EEM syndrome

Classification according to ICD-10
Q87.8	Other specified congenital malformation syndromes, not elsewhere classified
ICD-10 online (WHO version 2019)

The EEM syndrome is a very rare congenital disease with a combination of malformations of the outer cotyledon ( ectodermal dysplasia ), of gap hand or split foot ( ectrodactyly ) and vision loss by macular degeneration . The abbreviation EEM stands for ectodermal , ectrodactyly and macular degeneration .

Epidemiology

The inheritance is probably autosomal - recessive , probably due to mutations in the cadherin-3 (CDH3) gene in chromosome region 16q22.1.

clinic

In the context of ectodermal dysplasia, hair disorders, tooth anomalies and the absence of eyebrows can also occur.

Diagnosis

The formation of gaps in the hand or foot can already be detected in the womb using sonography .

Differential diagnostics

Must be distinguished is the Hypotrichose with juvenile macular dystrophy .

therapy

A causal treatment is not known.

Individual evidence

↑ ^a ^b EEM syndrome. In: Orphanet (Rare Disease Database).
↑ M. Hayakawa, K. Yanashima, K. Kato, A. Nakajima, H. Yamauchi: Association of ectodermal dysplasia, ectrodactyly and macular dystrophy: EEM syndrome (case report). In: Ophthalmic paediatrics and genetics. Volume 10, Number 4, December 1989, pp. 287-292, ISSN 0167-6784 . PMID 2628819 .
↑ KW Kjaer, L. Hansen, GC Schwabe, AP Marques-de-Faria, H. Eiberg, S. Mundlos, N. Tommerup, T. Rosenberg: Distinct CDH3 mutations cause ectodermal dysplasia, ectrodactyly, macular dystrophy (EEM syndrome). In: Journal of medical genetics. Volume 42, Number 4, April 2005, pp. 292-298, ISSN 1468-6244 . doi: 10.1136 / jmg.2004.027821 . PMID 15805154 . PMC 1736041 (free full text).
^ LT Rios, E. Araujo Júnior, AC Caetano, LM Nardozza, AF Moron, MG Martins: Prenatal Diagnosis of EEC Syndrome with "Lobster Claw" Anomaly by 3D Ultrasound. In: Journal of clinical imaging science. Volume 2, 2012, p. 40, ISSN 2156-5597 . doi: 10.4103 / 2156-7514.99153 . PMID 22919554 . PMC 3424774 (free full text).

Web links

OMIM entry

[Orpha-1] EEM syndrome. In: Orphanet (Rare Disease Database).
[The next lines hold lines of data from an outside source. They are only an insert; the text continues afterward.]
(** C5, as stated, fails: the loop looks at the sequence's length, not at
    what was produced since the last call, so two calls in a row push the
    same snapshot twice. *)
Lemma notify_handle_repeats_old_tokens : ~ notify_reports_only_new_tokens.
Proof.
  intros Hclaim.
  assert (Hwf : well_formed decoding_env).
  { split; simpl; [lia|lia|apply NoDup_singleton|].
    apply Forall_singleton. eexists. reflexivity. }
  assert (Hids : distinct_ids decoding_env).
  { intros q1 q2 s1 s2 H1 H2 _ _ _. simpl in H1, H2.
    apply list_elem_of_singleton in H1, H2. congruence. }
  destruct (LG.notify_handle decoding_env) as [[[] e1]|] eqn:Hrun1;
    [|vm_compute in Hrun1; discriminate].
  destruct (LG.notify_handle e1) as [[[] e2]|] eqn:Hrun2.
  - specialize (Hclaim decoding_env e1 e2 Hwf Hids Hrun1 Hrun2).
    vm_compute in Hrun1. inversion Hrun1; subst e1; clear Hrun1.
    vm_compute in Hrun2. inversion Hrun2; subst e2; clear Hrun2.
    apply (f_equal (fmap length)) in Hclaim. vm_compute in Hclaim. discriminate.
  - vm_compute in Hrun1. inversion Hrun1; subst e1; clear Hrun1.
    vm_compute in Hrun2. discriminate.
Qed.

(** ** Comparing binary32 values *)

Lemma key_compare_Lt a b : key_compare a b = Lt <-> key_lt a b.
Proof.
  unfold key_compare, key_lt.
  destruct (Z.compare_spec a.1.1 b.1.1); destruct (Z.compare_spec a.1.2 b.1.2);
    destruct (Z.compare_spec a.2 b.2); split; intros; try discriminate; try lia;
    reflexivity || (exfalso; lia).
Qed.

Lemma key_compare_Gt a b : key_compare a b = Gt <-> key_lt b a.
Proof.
  unfold key_compare, key_lt.
  destruct (Z.compare_spec a.1.1 b.1.1); destruct (Z.compare_spec a.1.2 b.1.2);
    destruct (Z.compare_spec a.2 b.2); split; intros; try discriminate; try lia;
    reflexivity || (exfalso; lia).
Qed.

Lemma SFcompare_key (x y : float) :
  is_nan x = false -> is_nan y = false ->
  SFcompare x y = Some (key_compare (float_key x) (float_key y)).
Proof.
  intros Hx Hy.
  destruct x as [sx|sx| |sx mx ex], y as [sy|sy| |sy my ey]; try discriminate;
    try (destruct sx); try (destruct sy); try reflexivity.
  - unfold SFcompare, key_compare, float_key. cbn [fst snd].
    rewrite Z.compare_opp. rewrite (Z.compare_antisym ey ex).
    destruct (ey ?= ex) eqn:He; cbn; reflexivity.
Qed.

Lemma fgt_key (x y : float) :
  is_nan x = false -> is_nan y = false ->
  fgt x y = true <-> key_lt (float_key y) (float_key x).
Proof.
  intros Hx Hy. unfold fgt, SFltb. rewrite (SFcompare_key y x Hy Hx).
  rewrite <- key_compare_Lt. destruct (key_compare _ _); split; congruence.
Qed.

Lemma not_fgt_fge (x y : float) :
  is_nan x = false -> is_nan y = false ->
  fgt x y = false -> fge y x = true.
Proof.
  intros Hx Hy. unfold fgt, fge, SFltb, SFleb.
  rewrite (SFcompare_key y x Hy Hx), (SFcompare_key x y Hx Hy).
  destruct (key_compare (float_key y) (float_key x)) eqn:Hyx.
  - intros _. destruct (key_compare (float_key x) (float_key y)) eqn:Hxy; try reflexivity.
    apply key_compare_Gt in Hxy.
    assert (key_compare (float_key y) (float_key x) = Lt) by (apply key_compare_Lt; exact Hxy).
    congruence.
  - discriminate.
  - intros _. apply key_compare_Gt in Hyx. apply key_compare_Lt in Hyx.
    rewrite Hyx. reflexivity.
Qed.

(** On values that are not NaN, [>] is a strict weak ordering. *)
Lemma fgt_strict_weak_order {A} (score : A -> float) (l : list A) :
  (forall a, In a l -> is_nan (score a) = false) ->
  strict_weak_order_on (fun a b => fgt (score a) (score b)) l.
Proof.
  intros Hnan.
  assert (Hlt : forall a b, In a l -> In b l ->
            (fgt (score a) (score b) = true <->
             key_lt (float_key (score b)) (float_key (score a)))).
  { intros a b Ha Hb. apply fgt_key; apply Hnan; assumption. }
  assert (Hnlt : forall a b, In a l -> In b l ->
            (fgt (score a) (score b) = false <->
             ~ key_lt (float_key (score b)) (float_key (score a)))).
  { intros a b Ha Hb. rewrite <- (Hlt a b Ha Hb).
    destruct (fgt (score a) (score b)); split; congruence. }
  split.
  - intros x Hx. apply (Hnlt x x Hx Hx). unfold key_lt. lia.
  - intros x y z Hx Hy Hz Hxy Hyz.
    apply (Hlt x y Hx Hy) in Hxy. apply (Hlt y z Hy Hz) in Hyz.
    apply (Hlt x z Hx Hz). unfold key_lt in *. lia.
  - intros x y z Hx Hy Hz Hxy Hyx Hyz Hzy.
    apply (Hnlt x y Hx Hy) in Hxy. apply (Hnlt y x Hy Hx) in Hyx.
    apply (Hnlt y z Hy Hz) in Hyz. apply (Hnlt z y Hz Hy) in Hzy.
    split; [apply (Hnlt x z Hx Hz)|apply (Hnlt z x Hz Hx)];
      unfold key_lt in *; lia.
Qed.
[2] M. Hayakawa, K. Yanashima, K. Kato, A. Nakajima, H. Yamauchi: Association of ectodermal dysplasia, ectrodactyly and macular dystrophy: EEM syndrome (case report). In: Ophthalmic paediatrics and genetics. Volume 10, Number 4, December 1989, pp. 287-292, ISSN 0167-6784 . PMID 2628819 .
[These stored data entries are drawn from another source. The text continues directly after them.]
(** With an empty rotation accumulator and every clamped angle inside its
    bounds the clamp block leaves the camera as it is. *)
Lemma clamp_angles_idle c :
  rotation_accumulator c = zero_vec3 ->
  (forall ax, has_flag (mode c) (axis_flag ax) = true ->
     axis_min ax c <= axis_component ax (cm_toEuler (orientation c))
     <= axis_max ax c) ->
  clamp_angles c = c.
Proof.
  intros Hrot Hin.
  assert (forall ax,
             axis_component ax (rotation_accumulator (clamp_angles c)) = 0)
    as Hcomp.
  { intros ax. destruct (has_flag (mode c) (axis_flag ax)) eqn:E.
    - rewrite clamp_angles_component by exact E.
      rewrite Hrot.
      replace (axis_component ax zero_vec3) with 0
        by (destruct ax; reflexivity).
      apply (cm_min_max_idle _ _ _ (Hin ax E)).
    - rewrite clamp_angles_component_off by exact E.
      rewrite Hrot. destruct ax; reflexivity. }
  rewrite clamp_angles_rotation_only.
  rewrite (vec3_components (rotation_accumulator (clamp_angles c))).
  rewrite !Hcomp.
  change (cm_init_vec3 0 0 0) with (@zero_vec3 R _).
  rewrite <- Hrot. destruct c; reflexivity.
Qed.

Lemma compose_orientation_idle c :
  rotation_accumulator c = zero_vec3 ->
  compose_orientation c = c.
Proof.
  intros Hrot. unfold compose_orientation. rewrite Hrot.
  change (vx zero_vec3) with 0. change (vy zero_vec3) with 0.
  change (vz zero_vec3) with 0.
  rewrite !cm_fromAxisAngle_0.
  destruct (has_flag (mode c) CAMERA_MODE_DISABLE_ROLL); cbn zeta;
    unfold set_orientation; cbn [orientation];
    rewrite ?cm_mulQuat_1_r, ?cm_mulQuat_1_l; destruct c; reflexivity.
Qed.

Lemma renormalize_orientation_idle c :
  rotation_accumulator c = zero_vec3 ->
  quat_norm2 (orientation c) = 1 ->
  renormalize_orientation c = c.
Proof.
  intros Hrot Hunit. unfold renormalize_orientation. cbv zeta.
  unfold set_rotation_accumulator, set_orientation, set_x, set_y, set_z.
  cbn [orientation rotation_accumulator vx vy vz target_position
       target_distance mode movement_accumulator minPitch maxPitch minYaw
       maxYaw minRoll maxRoll].
  rewrite cm_normalizeQuat_unit by exact Hunit.
  change (cm_init_vec3 f_0 f_0 f_0) with (@zero_vec3 R _).
  rewrite <- Hrot. destruct c; reflexivity.
Qed.

Lemma update_target_position_idle c :
  movement_accumulator c = zero_vec3 ->
  update_target_position c = c.
Proof.
  intros Hmov. unfold update_target_position. cbv zeta.
  unfold set_movement_accumulator, set_target_position, set_x, set_y, set_z.
  cbn [orientation rotation_accumulator vx vy vz target_position
       target_distance mode movement_accumulator minPitch maxPitch minYaw
       maxYaw minRoll maxRoll].
  rewrite Hmov.
  change (vx zero_vec3) with 0. change (vy zero_vec3) with 0.
  change (vz zero_vec3) with 0.
  assert (forall t u1 u2 u3,
             cm_add (cm_add (cm_add t (cm_scale u1 0)) (cm_scale u2 0))
                    (cm_scale u3 0) = t) as E
    by (intros; apply vec3_ext; cbn; ring).
  rewrite E.
  change (cm_init_vec3 f_0 f_0 f_0) with (@zero_vec3 R _).
  rewrite <- Hmov. destruct c; reflexivity.
Qed.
[3] KW Kjaer, L. Hansen, GC Schwabe, AP Marques-de-Faria, H. Eiberg, S. Mundlos, N. Tommerup, T. Rosenberg: Distinct CDH3 mutations cause ectodermal dysplasia, ectrodactyly, macular dystrophy (EEM syndrome). In: Journal of medical genetics. Volume 42, Number 4, April 2005, pp. 292-298, ISSN 1468-6244 . doi: 10.1136 / jmg.2004.027821 . PMID 15805154 . PMC 1736041 (free full text).
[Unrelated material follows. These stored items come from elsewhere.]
Lemma store_step_inv b b' : store_step b b' -> store_inv b -> store_inv b'.
Proof.
  destruct 1 as [ch msg k b Hk Hfresh|k b|ch b|b b' Hh Hp]; intros Hinv.
  - by apply store_inv_add.
  - eapply store_inv_ext; [| |exact Hinv]; simpl; [done|set_solver].
  - by apply store_inv_ensured.
  - eapply store_inv_ext; [done| |exact Hinv]. by rewrite Hp.
Qed.

Lemma store_steps_inv b b' :
  rtc store_step b b' -> store_inv b -> store_inv b'.
Proof. induction 1; eauto using store_step_inv. Qed.

(** A key that is recorded while no stored message of the channel carries it
    is never carried by a stored message of that channel later on. *)
Lemma store_steps_absent channel_id k b b' :
  rtc store_step b b' ->
  k ∈ processed_messages b ->
  Forall (fun m => msg_key channel_id m <> Some k) (history b channel_id) ->
  k ∈ processed_messages b' /\
  Forall (fun m => msg_key channel_id m <> Some k) (history b' channel_id).
Proof.
  induction 1 as [b|b b1 b2 Hstep _ IH]; intros Hin Habs; [done|].
  apply IH.
  - by apply (store_step_le _ _ Hstep).
  - destruct Hstep as [ch msg k' b Hk Hfresh|k' b|ch b|b b' Hh Hp].
    + destruct (decide (ch = channel_id)) as [->|Hne].
      * rewrite history_store_add. apply Forall_app. split; [done|].
        constructor; [|constructor]. rewrite Hk. intros [= ->]. done.
      * by rewrite history_store_add_ne.
    + done.
    + by rewrite history_ensured.
    + unfold history. by rewrite Hh.
Qed.

End Store.

Section Cycle.

Context {lib : PyLib} {world : Env}.

Lemma evolves_ret {A} (a : A) : evolves (ret a).
Proof. intros b. apply rtc_refl. Qed.

Lemma evolves_raise {A} e : evolves (raise (A := A) e).
Proof. intros b. apply rtc_refl. Qed.

Lemma evolves_lift {A} (r : res A) : evolves (lift r).
Proof. intros b. apply rtc_refl. Qed.

Lemma evolves_gets {A} (f : DiscordAIBot -> A) : evolves (gets f).
Proof. intros b. apply rtc_refl. Qed.

Lemma evolves_bind {A B} (m : M DiscordAIBot A) (k : A -> M DiscordAIBot B) :
  evolves m -> (forall a, evolves (k a)) -> evolves (bind m k).
Proof.
  intros Hm Hk b. unfold bind. specialize (Hm b).
  destruct (m b) as [[a|e|] b1]; simpl in *; [|done|done].
  etrans; [exact Hm | apply Hk].
Qed.

Lemma evolves_try {A} (body : M DiscordAIBot A) handler :
  evolves body -> (forall e, evolves (handler e)) ->
  evolves (try_except_Exception body handler).
Proof.
  intros Hm Hk b. unfold try_except_Exception. specialize (Hm b).
  destruct (body b) as [[a|e|] b1]; simpl in *; [done| |done].
  destruct (is_Exception e); [|done].
  etrans; [exact Hm | apply Hk].
Qed.

Lemma evolves_finally (body cleanup : M DiscordAIBot unit) :
  evolves body -> evolves cleanup ->
  evolves (try_except_KeyboardInterrupt_finally body cleanup).
Proof.
  intros Hm Hk b. unfold try_except_KeyboardInterrupt_finally.
  specialize (Hm b).
  destruct (body b) as [[a|e|] b1]; simpl in *; [| |done].
  - etrans; [exact Hm | apply Hk].
  - assert (rtc store_step b (snd (cleanup b1))) as Hc
      by (etrans; [exact Hm | apply Hk]).
    destruct e; try exact Hc;
      by destruct (cleanup b1) as [[?|?|] ?].
Qed.

Lemma evolves_other {A} (m : M DiscordAIBot A) :
  (forall b, conversation_history (snd (m b)) = conversation_history b /\
             processed_messages (snd (m b)) = processed_messages b) ->
  evolves m.
Proof.
  intros H b. destruct (H b). apply rtc_once. by apply step_other.
Qed.

Lemma evolves_on_mcp {A} (m : M MCPClient A) : evolves (on_mcp m).
Proof.
  apply evolves_other. intros b. unfold on_mcp.
  destruct (mcp b); [|done]. by destruct (m _).
Qed.

Lemma evolves_processed_add k : evolves (processed_add k).
Proof. intros b. apply rtc_once. apply step_mark. Qed.

Lemma evolves_ingest channel_id messages : evolves (ingest channel_id messages).
Proof.
  intros b. rewrite ingest_state.
  eapply rtc_l; [apply step_ensure | apply ingested_steps].
Qed.

Ltac evolve_with known :=
  repeat first
    [ known
    | apply evolves_ret | apply evolves_raise | apply evolves_lift
    | apply evolves_gets | apply evolves_on_mcp | apply evolves_processed_add
    | apply evolves_ingest
    | apply evolves_bind; [|intros ?]
    | apply evolves_try; [|intros ?]
    | match goal with
      | |- evolves (match ?x with _ => _ end) => destruct x
      end ].

Lemma evolves_build_context channel_id messages :
  evolves (_build_context channel_id messages).
Proof. unfold _build_context. evolve_with fail. Qed.

Lemma evolves_generate_response context :
  evolves (_generate_response context).
Proof.
  unfold _generate_response, ollama_chat. evolve_with fail.
  by apply evolves_other.
Qed.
[4] LT Rios, E. Araujo Júnior, AC Caetano, LM Nardozza, AF Moron, MG Martins: Prenatal Diagnosis of EEC Syndrome with "Lobster Claw" Anomaly by 3D Ultrasound. In: Journal of clinical imaging science. Volume 2, 2012, p. 40, ISSN 2156-5597 . doi: 10.4103 / 2156-7514.99153 . PMID 22919554 . PMC 3424774 (free full text).